The strategy outlines plans to increase renewable energy generation capacity so that nearly 50% of current energy demand comes from renewables. The current capacity is at 13.4 gigawatts (GW), with the strategy proposing an additional 20GW by 2030.
The plan also sets out plans to increase the contributions of solar and hydro power, with an ambition for five gigawatts of renewable and low-carbon hydrogen power by 2030, and 25 gigawatts by 2045, it also outlines ambitions to generate surplus energy and renewable hydrogen for export to Europe.
Thomas McMillan, who chairs trade body Solar Energy Scotland, described the target set by the report as a “major step forward” for solar power. However, he noted the Scottish government has still “not immediately” accepted the call made by a cross-party group of MSPs and the solar industry to reach 4-6 gigawatts of solar power generation by 2030.
He said: “Strong, stretching but ultimately deliverable targets: that is the last piece of the jigsaw to support more rapid deployment of solar power. Harnessing more of the sun’s rays – one of the cheapest and greenest sources of energy known to humanity – is exactly what Scotland needs to help combat the energy price crisis”.
The trade body anticipates that 6GW could be reached through a combination of 3.5GW of ground-mounted utility-scale installations, 1GW on commercial-scale rooftops and 1.5GW mounted on homes.
Scotland’s net zero and energy secretary Michel Matheson said that at a time of “unprecedented uncertainty in our energy sector” the transition to renewables is important to avoid high energy prices and reduce reliance on the global market.
He said: “While we do not hold all the powers to address these issues at source, this strategy sets out how we can achieve an energy transition that ensures we have sufficient, secure and affordable energy to meet our needs, support Scotland’s economic growth and capitalise on future sustainable export opportunities.”
The Scottish government has said that more updates on its plans for solar will be given later on this year.
In the strategy, there is also a commitment to explore shared ownership projects of renewables which the government hopes will maximise household, business and community benefit from energy projects, and take stronger action on fair energy market reform to improve access to affordable energy.
The Scottish government also set out final policy positions on fossil fuel energy, including consulting on a presumption against new exploration for North Sea oil and gas, however Friends of the Earth has pointed out that there is no end date for fossil fuels noted.
The plan did suggest that by the end of 2030 there will be no nuclear power, coal extraction or use of unconventional oil and gas or exploration of onshore conventional oil and gas.
Friends of the Earth Scotland’s head of campaigns Mary Church said: “After two years of preparation, this is a document chock full of existing commitments that we already know are insufficient to meet our climate targets, never mind the surge in action we need to see this decade.
“The Scottish government has shied away from taking the big decisions we know are needed like setting an end date for fossil fuels in our energy system within the decade, and committing to phasing out oil and gas in line with science and justice.”

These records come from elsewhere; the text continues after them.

Lemma executeChatNode_calm node c : moves calm (executeChatNode node c).
Proof.
  unfold executeChatNode. destruct (List.find _ executors) as [[ty exec]|] eqn:Ef; [|solve_calm].
  apply List.find_some in Ef as [Hin _]. unfold executors in Hin. cbn [In] in Hin.
  repeat match type of Hin with _ \/ _ => destruct Hin as [Hin|Hin] end; [..|done]; injection Hin as _ <-;
    unfold execChatMessage, execChatButtons, execChatPrompt, handleChatPromptInvalid, saveAnswerToContactField, execChatAPICall,
      apply_response_mapping, applyAPIFieldMapping, execChatWebhook, execChatCondition, execChatTiming, execChatSetVariable,
      execChatAIResponse, execChatTransfer, execChatGotoFlow, goto_target, execChatWhatsAppFlow, first_screen, execChatEnd,
      execChatCRMAction, execChatCRMCondition, crmConditionFilter;
    solve_calm.
Qed.

Lemma completion_say_calm c text : moves calm (completion_say c text).
Proof. unfold completion_say. solve_calm. Qed.

Lemma finishChatFlow_calm flow c : moves calm (finishChatFlow flow c).
Proof.
  unfold finishChatFlow, syncPanelFieldsToContact, postFlowCompletion, storeFlowAnswers. cbv zeta.
  assert (forall id m, moves calm (update_metadata id m)) as Hu by (intros; apply calm_stmt; intros d; by apply elsewhere_calm).
  repeat first [apply completion_say_calm | apply Hu | calm_step].
Qed.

Church also said that the strategy must not rely on technologies such as carbon capture and storage, as well as fossil hydrogen, which she described as “profiteering” from oil and gas companies.
Church continued that the strategy “misses an open goal by failing to dramatically ramp up action on energy efficiency and public transport which can help improve lives, cut bills and deliver on climate commitments”.

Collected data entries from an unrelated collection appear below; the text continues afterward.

Lemma finish_with_sound id s e : ss_ID s = id -> triple (open id) (finish_with s e) (fun _ => sound).
Proof.
  intros <-. unfold finish_with. apply triple_last; [|intros x; by apply triple_ret].
  intros w [x|x] w' Ho E; [|by unfold try in E; destruct (persistChatSession s w)].
  apply try_ok_inv in E. by eapply persistChatSession_sound.
Qed.

(** ** The run *)

Lemma same_id c c1 : works c c1 -> ss_ID (cc_session c1) = ss_ID (cc_session c).
Proof. intros Hw. apply works_same_person in Hw. apply Hw. Qed.

Lemma executeChatNode_id node c w c1 o w' : executeChatNode node c w = (Ok (c1, o), w') -> ss_ID (cc_session c1) = ss_ID (cc_session c).
Proof.
  intros E. apply executeChatNode_keeps in E. destruct o as [o|x].
  - destruct E as ([| |[] o'|id] & _ & Hd & _); cbn [did] in Hd;
      [destruct Hd as [Hd|Hd]; by apply same_id in Hd| |by apply same_id in Hd|by apply same_id in Hd|];
      destruct Hd as (c2 & Hd%same_id & ->); by rewrite <- Hd.
  - destruct E as ([Hd|Hd] & _); by apply same_id in Hd.
Qed.

(** A call that publishes nothing, and what it returns. *)
Lemma triple_calm {A} id (m : MC A) (Q : A -> Prop) : moves calm m -> ensures m Q ->
  triple (open id) m (fun r d => match r with Ok a => Q a /\ open id d | Err _ => sound d end).
Proof.
  intros Hm Hq w r w' Ho E. pose proof (calm_open id m Hm _ _ _ Ho E) as Ho'.
  destruct r as [a|x]; [split; [by eapply Hq|done]|apply Ho'].
Qed.

(** The rest of a computation, the calm part of it done. *)
Lemma triple_calm_bind {A B} id (m : MC A) (k : A -> MC B) (Q : A -> Prop) : moves calm m -> ensures m Q ->
  (forall a, Q a -> triple (open id) (k a) (fun _ => sound)) -> triple (open id) (bind m k) (fun _ => sound).
Proof.
  intros Hm Hq Hk. apply (triple_bind _ (fun a d => Q a /\ open id d)); [by apply triple_calm|].
  intros a w r w' [Ha Ho] E. by eapply Hk.
Qed.

Lemma ensures_any {A} (m : MC A) : ensures m (fun _ => True).
Proof. done. Qed.

Lemma complete_sound id flow c : ss_ID (cc_session c) = id -> triple (open id) (complete flow c) (fun _ => sound).
Proof.
  intros Hid. unfold complete. cbv zeta. eapply triple_calm_bind; [apply finishChatFlow_calm|apply ensures_any|]. intros _ _.
  apply finish_with_sound. rewrite <- Hid. cbn. by destruct (cc_session c).
Qed.

Lemma run_loop_sound id fuel flow g c : ss_ID (cc_session c) = id -> triple (open id) (run_loop fuel flow g c) (fun _ => sound).
Proof.
  revert flow g c. induction fuel as [|fuel IH]; intros flow g c Hid; cbn [run_loop]; [by apply finish_with_sound|].
  assert (forall c1 node o step, ss_ID (cc_session c1) = id ->
    triple (open id) (if is_empty step then complete flow (appendChatPath node o c1)
                      else run_loop fuel flow g (move_to step (appendChatPath node o c1))) (fun _ => sound)) as Hnext.
  { intros c1 node o step Hid1. destruct (is_empty step); [apply complete_sound|apply IH]; rewrite <- Hid1; cbn; by destruct (cc_session c1). }
  destruct (node_at g _) as [node|]; [|by apply triple_ret; intros d [? _]].
  destruct (skips node c); [by apply Hnext|].
  apply (triple_calm_bind _ _ _ (fun r => ss_ID (cc_session r.1) = id)); [apply executeChatNode_calm| |].
  { intros w [c1 o] w' E. cbn. rewrite <- Hid. by eapply executeChatNode_id. }
  intros [c1 [o|x]] Hid1; cbn in Hid1; [|by apply finish_with_sound]. cbv zeta.
  destruct (no_yield o); [apply finish_with_sound; rewrite <- Hid1; cbn; by destruct (cc_session c1)|].
  destruct (switched _ _) as [to|]; [|by apply Hnext].
  eapply triple_calm_bind; [apply load_switched_calm|apply ensures_any|]. intros [[flow2 g2]|x] _.
  - apply IH. rewrite <- Hid1. cbn. by destruct (cc_session c1).
  - apply finish_with_sound. rewrite <- Hid1. cbn. by destruct (cc_session c1).
Qed.

Lemma run_flow_sound account contact metadata s flow text buttonID answers :
  triple (open (ss_ID s)) (run_flow account contact metadata s flow text buttonID answers) (fun _ => sound).
Proof.
  unfold run_flow. apply triple_last; [|intros x; by apply triple_ret]. unfold runChatGraph. destruct (parseChatGraph _) as [[g|]|]; [|by apply triple_ret; intros d [? _]..]. cbv zeta.
  eapply triple_calm_bind; [apply crm_of_calm|apply ensures_any|]. intros crm _. apply run_loop_sound.
  destruct (is_empty _); cbn; by destruct s.
Qed.

(** ** A message *)

Lemma calm_ends {A} id (m : MC A) : moves calm m -> triple (open id) m (fun _ => sound).
Proof. intros Hm. eapply triple_conseq; [by apply (calm_open id)|done|]. by intros r d [? _]. Qed.

Lemma continue_flow_sound account contact metadata s flowID text buttonID answers :
  triple (open (ss_ID s)) (continue_flow account contact metadata s flowID text buttonID answers) (fun _ => sound).
Proof.
  unfold continue_flow. eapply triple_calm_bind; [apply moves_try, getChatbotFlowByIDCached_calm|apply ensures_any|].
  intros [flow|x] _; [|apply calm_ends, exitFlow_calm]. destruct (is_none _); [apply calm_ends, exitFlow_calm|].
  destruct (matchesCancelKeyword _ _); [apply calm_ends, cancelChatSession_calm|apply run_flow_sound].
Qed.

(** What a message does once its session is there. *)
Definition in_session (account : WhatsAppAccount) (contact : Contact) (metadata : Config) (settings : ChatbotSettings)
    (s : ChatbotSession) (isNew : bool) (text buttonID : string) (answers : Config) : MC unit :=
  logSessionMessage (ss_ID s) DirectionIncoming text "keyword_check" ;;;
  keyword <- matchKeywordRules (wa_OrganizationID account) (wa_Name account) text ;;
  match (k ← keyword; if is_transfer k then Some k else None) with
  | Some k => transfer_by_keyword account contact settings s k
  | None =>
      match ss_CurrentFlowID s with
      | Some flowID => continue_flow account contact metadata s flowID text buttonID answers
      | None =>
          flow <- matchFlowTrigger (wa_OrganizationID account) text ;;
          match flow with
          | Some flow =>
              if is_none (fl_Graph flow) then ret tt
              else run_flow account contact metadata (entering flow s) flow text buttonID answers
          | None => answer_freely account contact settings s isNew keyword text
          end
      end
  end.

Lemma in_session_sound account contact metadata settings s isNew text buttonID answers :
  triple (open (ss_ID s)) (in_session account contact metadata settings s isNew text buttonID answers) (fun _ => sound).
Proof.
  unfold in_session. eapply triple_calm_bind; [apply logSessionMessage_calm|apply ensures_any|]. intros _ _.
  eapply triple_calm_bind; [apply matchKeywordRules_calm|apply ensures_any|]. intros keyword _.
  destruct (keyword ≫= _) as [k|]; [apply calm_ends, transfer_by_keyword_calm|].
  destruct (ss_CurrentFlowID s) as [flowID|]; [apply continue_flow_sound|].
  eapply triple_calm_bind; [apply matchFlowTrigger_calm|apply ensures_any|]. intros [flow|] _; [|apply calm_ends, answer_freely_calm].
  destruct (is_none _); [by apply triple_ret; intros d [? _]|]. apply (run_flow_sound _ _ _ (entering flow s)).
Qed.

(** *** The session of a message *)

(** [uuid.New] never gives the id of a session. *)
Definition fresh_sessions (w : world ChatDB) : Prop := forall n, (w_uuid w <= n)%N -> db_sessions (tables_of (w_db w)) !! n = None.

Lemma stmt_uuid {DB A} locks (f : DB -> res err A * DB) w r w' : stmt locks f w = (r, w') -> w_uuid w' = w_uuid w.
Proof.
  unfold stmt. destruct (w_aborted w); [by intros [= _ <-]|].
  destruct (w_faults w) as [|[] fs]; cbn; [|by intros [= _ <-]|]; destruct (f (w_db w)) as [[a|x] d]; intros [= _ <-]; try done;
    by destruct (aborts x).
Qed.

(** The session is used now. *)
Lemma touch_open id p t : triple (open id) (best_effort (update_sessions p [set_ss_LastActivityAt t])) (fun _ => open id).
Proof.
  intros w r w' [[Hk Hn H1] Hu] E. unfold best_effort, bind, try, ret in E. destruct (update_sessions _ _ _) as [x w1] eqn:Es.
  injection E as _ <-. destruct x as [x|x]; [|apply rolls_back_stmt in Es; by rewrite Es].
  apply stmt_ok_inv in Es as (d & Hd & _ & ->). injection Hd as _ <-. cbn. split; [split|done].
  - intros k s E. cbn in E. rewrite update_where_lookup in E. destruct (_ !! k) as [s0|] eqn:E0; [|done]. injection E as <-.
    rewrite <- (Hk _ _ E0). by destruct (p s0).
  - intros k i (s & E & Hst)%Hn. cbn. rewrite update_where_lookup, E. eexists. split; [done|]. by destruct (p s).
  - exact H1.
Qed.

Published as part of the draft Energy Strategy is a Just Transition Plan for the energy sector, which details support for growing the highly skilled energy workforce and increasing jobs in energy generation and the supply chain.

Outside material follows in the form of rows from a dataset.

(** * Verification of the snippet codec of snippt-link (src/src/compression.ts)

    A JavaScript string is a list of UTF-16 code units, written here as
    [list Z].  The browser built-ins the codec calls ([String.prototype.split],
    [join], [replace], [trim], [btoa], [atob], [history.replaceState]) are
    written out; the fflate library ([strToU8], [strFromU8], [compressSync],
    [decompressSync]) is a record of functions with the contract that fflate
    documents ([fflate_ok]). *)

From Stdlib Require Import ZArith List Bool Lia String Ascii.
Import ListNotations.
Open Scope Z_scope.

Definition str := list Z.

(** String literals: an ASCII [string] read as code units. *)
Definition js (s : string) : str :=
  map (fun a => Z.of_nat (nat_of_ascii a)) (list_ascii_of_string s).

Definition LF : Z := 10.
Definition CR : Z := 13.
Definition PIPE : Z := 124.
Definition HASH : Z := 35.
Definition EQ : Z := 61.

(** ** String built-ins *)

(** [prefixb p x]: [x.startsWith(p)]. *)
Fixpoint prefixb (p x : str) : bool :=
  match p, x with
  | [], _ => true
  | c :: p', d :: x' => (c =? d) && prefixb p' x'
  | _ :: _, [] => false
  end.

(** [String.prototype.split(sep)] for a non-empty separator: the string is
    scanned left to right and cut at every non-overlapping occurrence of
    [sep]; [skip] counts the code units of a matched separator still to be
    consumed, [cur] is the current piece, reversed. *)
Fixpoint split_go (sep x : str) (skip : nat) (cur : str) : list str :=
  match x with
  | [] => [rev cur]
  | c :: x' =>
      match skip with
      | S k => split_go sep x' k cur
      | O =>
          if prefixb sep x
          then rev cur :: split_go sep x' (pred (List.length sep)) []
          else split_go sep x' O (c :: cur)
      end
  end.

Definition split (x sep : str) : list str := split_go sep x O [].

(** [Array.prototype.join(sep)]. *)
Fixpoint join (xs : list str) (sep : str) : str :=
  match xs with
  | [] => []
  | [x] => x
  | x :: xs' => x ++ sep ++ join xs' sep
  end.

(** [text.split(pattern).join(token)], the global literal replace of the
    dictionary stage. *)
Definition replace_all (text pattern token : str) : str :=
  join (split text pattern) token.

(** JavaScript's WhiteSpace and LineTerminator code units, the set that
    [trim] and [trimEnd] remove. *)
Definition is_ws (u : Z) : bool :=
  (u =? 9) || (u =? 10) || (u =? 11) || (u =? 12) || (u =? 13) || (u =? 32)
  || (u =? 160) || (u =? 5760) || ((8192 <=? u) && (u <=? 8202))
  || (u =? 8232) || (u =? 8233) || (u =? 8239) || (u =? 8287)
  || (u =? 12288) || (u =? 65279).

Fixpoint drop_while (f : Z -> bool) (s : str) : str :=
  match s with
  | [] => []
  | c :: s' => if f c then drop_while f s' else s
  end.

Definition trimEnd (s : str) : str := rev (drop_while is_ws (rev s)).
Definition trimStart (s : str) : str := drop_while is_ws s.
Definition trim (s : str) : str := trimStart (trimEnd s).

(** ** Dictionary stage (lines 13-70) *)

Definition DICTIONARY : list (str * str) :=
  [ (js "    ", [57344]);
    (js "console.log(", [57345]);
    (js "function ", [57346]);
    (js "return ", [57347]);
    (js "const ", [57348]);
    (js "export ", [57349]);
    (js "import ", [57350]);
    (js "async ", [57351]);
    (js "await ", [57352]);
    (js "class ", [57353]);
    (js "this.", [57354]);
    (js "null", [57355]);
    (js "true", [57356]);
    (js "false", [57357]);
    (js "undefined", [57358]);
    (js "=> {", [57359]);
    (js "() {", [57360]);
    (js ") {", [57361]);
    ([34] ++ js ": " ++ [34], [57362]);
    ([34] ++ js ", " ++ [34], [57363]);
    (js " = ", [57364]);
    (js " === ", [57365]);
    (js " !== ", [57366]);
    (js "public ", [57367]);
    (js "private ", [57368]);
    (js "static ", [57369]);
    (js "throw ", [57370]);
    (js "catch ", [57371]);
    (js "try {", [57372]);
    (js "if (", [57373]);
    (js "for (", [57374]) ].

(** [for (const [pattern, token] of DICTIONARY) result = result.split(pattern).join(token)] *)
Definition applyDictionary (text : str) : str :=
  fold_left (fun result '(pattern, token) => replace_all result pattern token)
            DICTIONARY text.

(** [for (let i = DICTIONARY.length - 1; i >= 0; i--) result = result.split(token).join(pattern)] *)
Definition reverseDictionary (text : str) : str :=
  fold_left (fun result '(pattern, token) => replace_all result token pattern)
            (rev DICTIONARY) text.

(** ** normalizeCode (lines 78-86) *)

(** [.replace(/\r\n/g, '\n')] *)
Fixpoint replace_crlf (s : str) : str :=
  match s with
  | c :: ((d :: r) as t) =>
      if (c =? CR) && (d =? LF) then LF :: replace_crlf r else c :: replace_crlf t
  | _ => s
  end.

(** [.replace(/\n{3,}/g, '\n\n')]: the regular expression is greedy, so a
    maximal run of [n] line feeds is replaced by two when [n >= 3] and kept
    otherwise; [n] counts the line feeds of the current run. *)
Definition cap_run (n : nat) : nat := if (3 <=? n)%nat then 2%nat else n.

Fixpoint collapse_nl (n : nat) (s : str) : str :=
  match s with
  | [] => repeat LF (cap_run n)
  | c :: s' =>
      if c =? LF then collapse_nl (S n) s'
      else repeat LF (cap_run n) ++ c :: collapse_nl O s'
  end.

Definition normalizeCode (code : str) : str :=
  trim (collapse_nl O (join (map trimEnd (split (replace_crlf code) [LF])) [LF])).

(** ** Base64 built-ins ([btoa], [atob]) *)

(** The alphabet of standard base64: sextet [i] to its character. *)
Definition b64char (i : Z) : Z :=
  if i <? 26 then 65 + i
  else if i <? 52 then 97 + (i - 26)
  else if i <? 62 then 48 + (i - 52)
  else if i =? 62 then 43 else 47.

Definition b64index (c : Z) : option Z :=
  if (65 <=? c) && (c <=? 90) then Some (c - 65)
  else if (97 <=? c) && (c <=? 122) then Some (c - 97 + 26)
  else if (48 <=? c) && (c <=? 57) then Some (c - 48 + 52)
  else if c =? 43 then Some 62
  else if c =? 47 then Some 63
  else None.

(** Three bytes give four sextets; a final one or two bytes give two or three. *)
Fixpoint b64_body (b : list Z) : str :=
  match b with
  | x :: y :: z :: r =>
      [b64char (x / 4); b64char ((x mod 4) * 16 + y / 16);
       b64char ((y mod 16) * 4 + z / 64); b64char (z mod 64)] ++ b64_body r
  | [x; y] =>
      [b64char (x / 4); b64char ((x mod 4) * 16 + y / 16); b64char ((y mod 16) * 4)]
  | [x] => [b64char (x / 4); b64char ((x mod 4) * 16)]
  | [] => []
  end.

Definition b64_pad (n : nat) : nat :=
  match (n mod 3)%nat with 1%nat => 2%nat | 2%nat => 1%nat | _ => 0%nat end.

(** [btoa] of the binary string whose code units are the bytes [b]. *)
Definition btoa (b : list Z) : str := b64_body b ++ repeat EQ (b64_pad (List.length b)).

(** ASCII whitespace of the forgiving-base64 decoder. *)
Definition is_ascii_ws (c : Z) : bool :=
  (c =? 9) || (c =? 10) || (c =? 12) || (c =? 13) || (c =? 32).

Fixpoint map_option {A B} (f : A -> option B) (l : list A) : option (list B) :=
  match l with
  | [] => Some []
  | x :: l' =>
      match f x with
      | None => None
      | Some y => match map_option f l' with None => None | Some ys => Some (y :: ys) end
      end
  end.

(** Sextets back to bytes; the bits left over at the end are dropped. *)
Fixpoint b64_decode (s : list Z) : list Z :=
  match s with
  | a :: b :: c :: d :: r =>
      [a * 4 + b / 16; (b mod 16) * 16 + c / 4; (c mod 4) * 64 + d] ++ b64_decode r
  | [a; b; c] => [a * 4 + b / 16; (b mod 16) * 16 + c / 4]
  | [a; b] => [a * 4 + b / 16]
  | _ => []
  end.

(** One or two [=] at the end of a string whose length is a multiple of 4
    are removed. *)
Definition strip_padding (s : str) : str :=
  if (List.length s mod 4 =? 0)%nat then
    match rev s with
    | a :: b :: r => if (a =? EQ) && (b =? EQ) then rev r
                     else if a =? EQ then rev (b :: r) else s
    | [a] => if a =? EQ then [] else s
    | [] => s
    end
  else s.

(** [atob], the forgiving-base64 decode: [None] is the [InvalidCharacterError]
    it throws. *)
Definition atob (s : str) : option (list Z) :=
  let s1 := filter (fun c => negb (is_ascii_ws c)) s in
  let s2 := strip_padding s1 in
  if (List.length s2 mod 4 =? 1)%nat then None
  else match map_option b64index s2 with
       | None => None
       | Some sextets => Some (b64_decode sextets)
       end.

(** [s.replace(/a/g, b)] for one code unit. *)
Definition replace_char (a b : Z) (s : str) : str :=
  map (fun c => if c =? a then b else c) s.

(** ** toUrlSafeBase64 / fromUrlSafeBase64 (lines 91-117) *)

(** [btoa(binary).replace(/\+/g, '-').replace(/\//g, '_').replace(/=+$/, '')];
    [binary] has the bytes of [data] as its code units. *)
Definition toUrlSafeBase64 (data : list Z) : str :=
  rev (drop_while (fun c => c =? EQ)
         (rev (replace_char 47 95 (replace_char 43 45 (btoa data))))).

(** [while (base64.length % 4) base64 += '='] *)
Definition pad4 (s : str) : str :=
  s ++ repeat EQ ((4 - List.length s mod 4) mod 4).

(** [None] when [atob] throws. *)
Definition fromUrlSafeBase64 (s : str) : option (list Z) :=
  atob (pad4 (replace_char 95 47 (replace_char 45 43 s))).

(** ** The fflate library *)

(** [compressSync] is fflate's [gzipSync], whose gzip header records the
    time of the call in seconds ([Math.floor(Date.now() / 1000)]): a value
    [F : Fflate] is the library as it behaves during one call, and two calls
    of [encode] at different times are calls with two instances.  Every
    statement below about [encode] followed by [decode] holds for every
    instance meeting [fflate_ok]. *)
Record Fflate := {
  strToU8 : str -> list Z;
  strFromU8 : list Z -> str;
  compressSync : list Z -> list Z;          (* at level 9 *)
  decompressSync : list Z -> option (list Z) (* [None]: it throws *)
}.

Definition is_byte (z : Z) : bool := (0 <=? z) && (z <? 256).
Definition is_high (u : Z) : bool := (55296 <=? u) && (u <=? 56319).
Definition is_low (u : Z) : bool := (56320 <=? u) && (u <=? 57343).
Definition is_unit (u : Z) : bool := (0 <=? u) && (u <? 65536).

Analysis shows the number of low carbon production jobs is estimated to rise from 19,000 in 2019 to 77,000 by 2050. However, Church suggests the level of detail on how these jobs will be secured is needed. She said: “A huge dose of realism is required for many of the jobs estimates, particularly on potential for the hydrogen sector.”
Scotland’s just transition minister Richard Lochhead said: “The oil and gas industry has made a vast contribution to Scotland’s economy and its workers are some of the most highly-skilled in the world. But Scotland’s oil and gas basin is now a mature resource.
“A just transition to a net zero energy system will secure alternative employment and economic opportunities for those already working in the industry and will provide new green jobs in Scotland for future generations.”